Waymo last week farm on a bumper $5.6 billion funding round, and aims to expand its nascent robotaxi service beyond Los Angeles, Phoenix and San Francisco, where it currently operates.

Pichai also talked about Google Lens, an image recognition product that uses smartphone cameras to perform visual searches. According to Pichai, usage of the service has reached more than 20 billion visual searches per month, making it one of the company’s fastest-growing products. He explained that it is most often used by people who are shopping to find more information about the products they are looking at.

During the quarter, Alphabet’s management team experienced a real upheaval. Along with the arrival of Ashkenazi, the company also replaced his longtime search and ads boss Prabhakar Raghavan, along with Nick Fox, who previously led the team responsible for developing Google Assistant. Additionally, Alphabet revealed that the team behind the Google Gemini app is joining Google DeepMind, where she will report to Demis Hassabis.

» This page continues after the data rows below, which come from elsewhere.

(** [delete_from_list] takes one element out of the list and clears its links. *)
Lemma delete_wp m c l1 p l2 (Q : unit -> _ -> Prop) :
  dll m c (l1 ++ p :: l2) ->
  (forall m' c', dll m' c' (l1 ++ l2) -> linked m' p None None -> relinked (l1 ++ p :: l2) m m' -> Q tt (m', c')) ->
  wp (delete_from_list p) Q (m, c).
Proof.
  intros [Hnd Hlru Hmru Hl] HQ. pose proof (Hl l1 p l2 eq_refl) as Hp.
  destruct (NoDup_mid l1 l2 p Hnd) as (Hp1 & Hp2 & Hnd').
  assert (forall b, head l2 = Some b -> b <> p /\ exists x y, linked m b x y) as Hb.
  { intros b (l & ->)%head_elem. split; [intros ->; apply Hp2, elem_of_cons; by left|].
    exists (last (l1 ++ [p])), (head l). apply (Hl (l1 ++ [p]) b l). by rewrite <- app_assoc. }
  assert (forall a, last l1 = Some a -> a <> p /\ exists x y, linked m a x y) as Ha.
  { intros a (l & ->)%last_elem. split; [intros ->; apply Hp1, elem_of_app; right; apply elem_of_cons; by left|].
    exists (last l), (head (p :: l2)). apply (Hl l a (p :: l2)). by rewrite <- app_assoc. }
  pose proof (joined_mid m l1 p l2 Hnd Hp) as Hmid. pose proof (joined_relinked m l1 p l2) as Hrel.
  assert (forall a q b, l1 ++ l2 = a ++ (q :: b) -> linked (joined m (last l1) (head l2)) q (last a) (head b)) as Hj.
  { intros a q b. by apply (joined_links m l1 p l2). }
  unfold joined in Hmid, Hrel, Hj. set (m1 := alter_opt (ce_set_prev (last l1)) (head l2) m) in *.
  assert (linked m1 p (last l1) (head l2)) as (e1 & He1 & Epr & Enx).
  { apply linked_opt_ne; [|done]. intros E. by destruct (Hb p E). }
  destruct Hp as (e & He & Ep & En). destruct Hmid as (e2 & He2 & Ep2 & En2).
  unfold delete_from_list. wp_step. apply (lm_ent_wp _ _ _ e); [done|]. wp_step. rewrite En, Ep.
  apply lm_upd_opt_wp. { intros b E. destruct (Hb b E) as (_ & x & y & Hx). by eapply linked_some. }
  fold m1. wp_step. apply (lm_ent_wp _ _ _ e1); [done|]. wp_step. rewrite Enx, Epr.
  apply lm_upd_opt_wp.
  { intros a E. destruct (Ha a E) as (_ & x & y & (e3 & He3 & _)). unfold m1, alter_opt.
    destruct (head l2) as [b|]; [|by exists e3]. destruct (decide (b = a)) as [->|Hne].
    - rewrite lookup_alter_eq, He3. by eexists.
    - rewrite lookup_alter_ne by done. by exists e3. }
  set (m2 := alter_opt (ce_set_next (head l2)) (last l1) m1) in *.
  wp_step. apply (lm_ent_wp _ _ _ e2); [done|]. unfold lm_cel, set_lru, set_mru. wp_step. wp_step.
  cbn [snd]. rewrite En2, Ep2.
  set (c' := Cel (head (l1 ++ l2)) (last (l1 ++ l2))).
  assert (dll (alter (ce_set_prev None) p (alter (ce_set_next None) p m2)) c' (l1 ++ l2)) as Hdll.
  { split; [done|done|done|]. intros a q b E.
    assert (p <> q) by (intros ->; assert (q ∈ l1 ++ l2) as Hin by (rewrite E, elem_of_app, elem_of_cons; auto);
                        apply elem_of_app in Hin; tauto).
    apply linked_ne; [done|]. apply linked_ne; [done|]. by apply Hj. }
  specialize (HQ _ c' Hdll).
  assert (forall k : M (gmap Z cache_ent * cache_ent_list) unit,
    wp k Q (m2, c') ->
    wp (_ ← (if decide (lru c = Some p) then modify (fun s => (s.1, Cel (head l2) (mru s.2))) else mret tt);
        _ ← (if decide (mru c = Some p) then modify (fun s => (s.1, Cel (lru s.2) (last l1))) else mret tt); k) Q (m2, c)) as Hk.
  { intros k Hk. destruct c as [lr mr]. cbn in Hlru, Hmru |- *. unfold c' in Hk.
    rewrite <- (head_mid_eq l1 l2 p Hnd), <- (last_mid_eq l1 l2 p Hnd), <- Hlru, <- Hmru in Hk.
    wp_step. destruct (decide (lr = Some p)); wp_step; wp_step; destruct (decide (mr = Some p)); wp_step; exact Hk. }
  apply Hk. wp_step. apply lm_upd_wp; [by exists e2|]. apply lm_upd_wp.
  { rewrite lookup_alter_eq, He2. by eexists. }
  apply HQ.
  - apply (linked_prev None _ p (last l1)). apply (linked_next None _ p _ (head l2)). by exists e2.
  - eapply relinked_trans; [exact Hrel|]. eapply relinked_trans; [apply relinked_next|apply relinked_prev];
      rewrite elem_of_app, elem_of_cons; auto.
Qed.

Lemma last_not_mid (a b : list Z) q y : NoDup (a ++ q :: y :: b) -> last (a ++ q :: y :: b) <> Some q.
Proof.
  intros Hnd. rewrite last_app_cons, last_cons_cons. intros (l & E)%last_elem.
  destruct (NoDup_mid a (y :: b) q Hnd) as (_ & Hn & _). apply Hn. rewrite E, elem_of_app, elem_of_cons. auto.
Qed.

(** An unlinked entry goes to either end. *)
Lemma add_to_head_wp m c l p (Q : unit -> _ -> Prop) :
  dll m c l -> linked m p None None -> p ∉ l ->
  (forall m' c', dll m' c' (l ++ [p]) -> relinked (p :: l) m m' -> Q tt (m', c')) ->
  wp (add_to_head p) Q (m, c).
Proof.
  intros [Hnd Hlru Hmru Hl] Hp Hpl HQ. destruct Hp as (e & He & Ep & En).
  assert (forall a, last l = Some a -> a <> p /\ exists x, linked m a x None) as Ha.
  { intros a (l' & ->)%last_elem. split; [intros ->; apply Hpl, elem_of_app; right; apply elem_of_cons; by left|].
    exists (last l'). by apply (Hl l' a []). }
  set (m1 := alter (ce_set_prev (last l)) p (alter (ce_set_next None) p m)).
  assert (forall q a b, q <> p -> linked m q a b -> linked m1 q a b) as Hne.
  { intros q a b Hq H. unfold m1. apply linked_ne; [done|]. by apply linked_ne. }
  set (m2 := alter_opt (ce_set_next (Some p)) (last l) m1).
  assert (linked m2 p (last l) None) as Hp2.
  { apply linked_opt_ne; [intros E; by destruct (Ha p E)|]. eapply linked_prev, linked_next. by exists e. }
  assert (dll m2 (Cel (head (l ++ [p])) (Some p)) (l ++ [p])) as Hdll.
  { split; cbn; [|done|by rewrite last_snoc|].
    - apply NoDup_app. split_and!; [done| |apply NoDup_singleton]. intros x Hx ->%list_elem_of_singleton. done.
    - intros a q b E. apply app_split in E as [(b' & -> & ->)|(a' & E & ->)].
      + assert (q <> p) by (intros ->; apply Hpl; rewrite elem_of_app, elem_of_cons; auto).
        destruct b' as [|y b'].
        * cbn. unfold m2. rewrite last_snoc. eapply linked_next. apply Hne; [done|]. by apply (Hl a q []).
        * apply linked_opt_ne; [|apply Hne; [done|]; by apply (Hl a q (y :: b'))].
          by apply last_not_mid.
      + destruct a' as [|y a']; [|destruct a'; done]. injection E as <- <-. rewrite app_nil_r. exact Hp2. }
  specialize (HQ m2 _ Hdll).
  unfold add_to_head, lm_cel, set_mru, set_lru. wp_step. apply (lm_ent_wp _ _ _ e); [done|].
  rewrite Ep, En. cbn [orb]. rewrite !bool_decide_false by (by intros [? ?]). cbn [orb].
  wp_step. wp_step. cbn [snd]. rewrite Hmru, Hlru. wp_step. apply lm_upd_wp; [by exists e|]. wp_step.
  apply lm_upd_wp; [rewrite lookup_alter_eq, He; by eexists|]. fold m1. wp_step.
  apply lm_upd_opt_wp. { intros a E. destruct (Ha a E) as (Hap & x & Hx). by eapply linked_some, Hne. }
  fold m2. wp_step. wp_step. cbn [fst snd].
  assert (relinked (p :: l) m m2) as Hrel.
  { eapply relinked_trans; [eapply relinked_trans; [apply relinked_next|apply relinked_prev]; apply elem_of_cons; by left|].
    apply relinked_opt_next. intros a (l' & ->)%last_elem. rewrite elem_of_cons, elem_of_app, elem_of_cons. auto. }
  destruct l as [|y l]; cbn [head] in *; [by wp_step; apply HQ|]. rewrite Hlru. wp_step. by apply HQ.
Qed.

Lemma add_to_tail_wp m c l p (Q : unit -> _ -> Prop) :
  dll m c l -> linked m p None None -> p ∉ l ->
  (forall m' c', dll m' c' (p :: l) -> relinked (p :: l) m m' -> Q tt (m', c')) ->
  wp (add_to_tail p) Q (m, c).
Proof.
  intros [Hnd Hlru Hmru Hl] Hp Hpl HQ. destruct Hp as (e & He & Ep & En).
  assert (forall a, head l = Some a -> a <> p /\ exists x, linked m a None x) as Ha.
  { intros a (l' & ->)%head_elem. split; [intros ->; apply Hpl, elem_of_cons; by left|].
    exists (head l'). by apply (Hl [] a l'). }
  set (m1 := alter (ce_set_prev None) p (alter (ce_set_next (head l)) p m)).
  assert (forall q a b, q <> p -> linked m q a b -> linked m1 q a b) as Hne.
  { intros q a b Hq H. unfold m1. apply linked_ne; [done|]. by apply linked_ne. }
  set (m2 := alter_opt (ce_set_prev (Some p)) (head l) m1).
  assert (linked m2 p None (head l)) as Hp2.
  { apply linked_opt_ne; [intros E; by destruct (Ha p E)|]. eapply linked_prev, linked_next. by exists e. }
  assert (dll m2 (Cel (Some p) (last (p :: l))) (p :: l)) as Hdll.
  { split; cbn [lru mru head]; [by apply NoDup_cons|done|done|].
    intros a q b E. destruct a as [|x a]; cbn in E; injection E as <- E; [by subst|]. subst l.
    assert (q <> p) by (intros ->; apply Hpl; rewrite elem_of_app, elem_of_cons; auto).
    destruct a as [|y a].
    - unfold m2. cbn. eapply linked_prev. apply Hne; [done|]. by apply (Hl [] q b).
    - rewrite last_cons_cons. apply linked_opt_ne; [|apply Hne; [done|]; by apply (Hl (y :: a) q b)].
      cbn. intros [= ->]. apply (NoDup_mid (q :: a) b q) in Hnd as (Hn & _). apply Hn, elem_of_cons. by left. }
  specialize (HQ m2 _ Hdll).
  unfold add_to_tail, lm_cel, set_mru, set_lru. wp_step. apply (lm_ent_wp _ _ _ e); [done|].
  rewrite Ep, En. rewrite !bool_decide_false by (by intros [? ?]). cbn [orb].
  wp_step. wp_step. cbn [snd]. rewrite Hmru, Hlru. wp_step. apply lm_upd_wp; [by exists e|]. wp_step.
  apply lm_upd_wp; [rewrite lookup_alter_eq, He; by eexists|]. fold m1. wp_step.
  apply lm_upd_opt_wp. { intros a E. destruct (Ha a E) as (Hap & x & Hx). by eapply linked_some, Hne. }
  fold m2. wp_step. wp_step. cbn [fst snd].
  assert (relinked (p :: l) m m2) as Hrel.
  { eapply relinked_trans; [eapply relinked_trans; [apply relinked_next|apply relinked_prev]; apply elem_of_cons; by left|].
    apply relinked_opt_prev. intros a (l' & ->)%head_elem. rewrite !elem_of_cons. auto. }
  destruct l as [|y l]; [cbn [last]; wp_step; by apply HQ|].
  rewrite last_cons_cons in HQ. destruct (last (y :: l)) eqn:E; [|by apply last_None in E].
  wp_step. rewrite Hmru. by apply HQ.
Qed.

Jeffrey Wlodarczak, an analyst at Pivotal Research Group, praised Alphabet’s strong performance across the board. “It delivered higher-than-expected revenue across all categories, including search, YouTube ads and Google Cloud, driving revenue growth of more than 15%,” he said.

In light of the results, Wlodarczak said Pivotal is raising its expectations for Alphabet in the fourth quarter and beyond, reiterating his “buy” rating on the stock, which still has “substantial upside potential.” compared to current levels.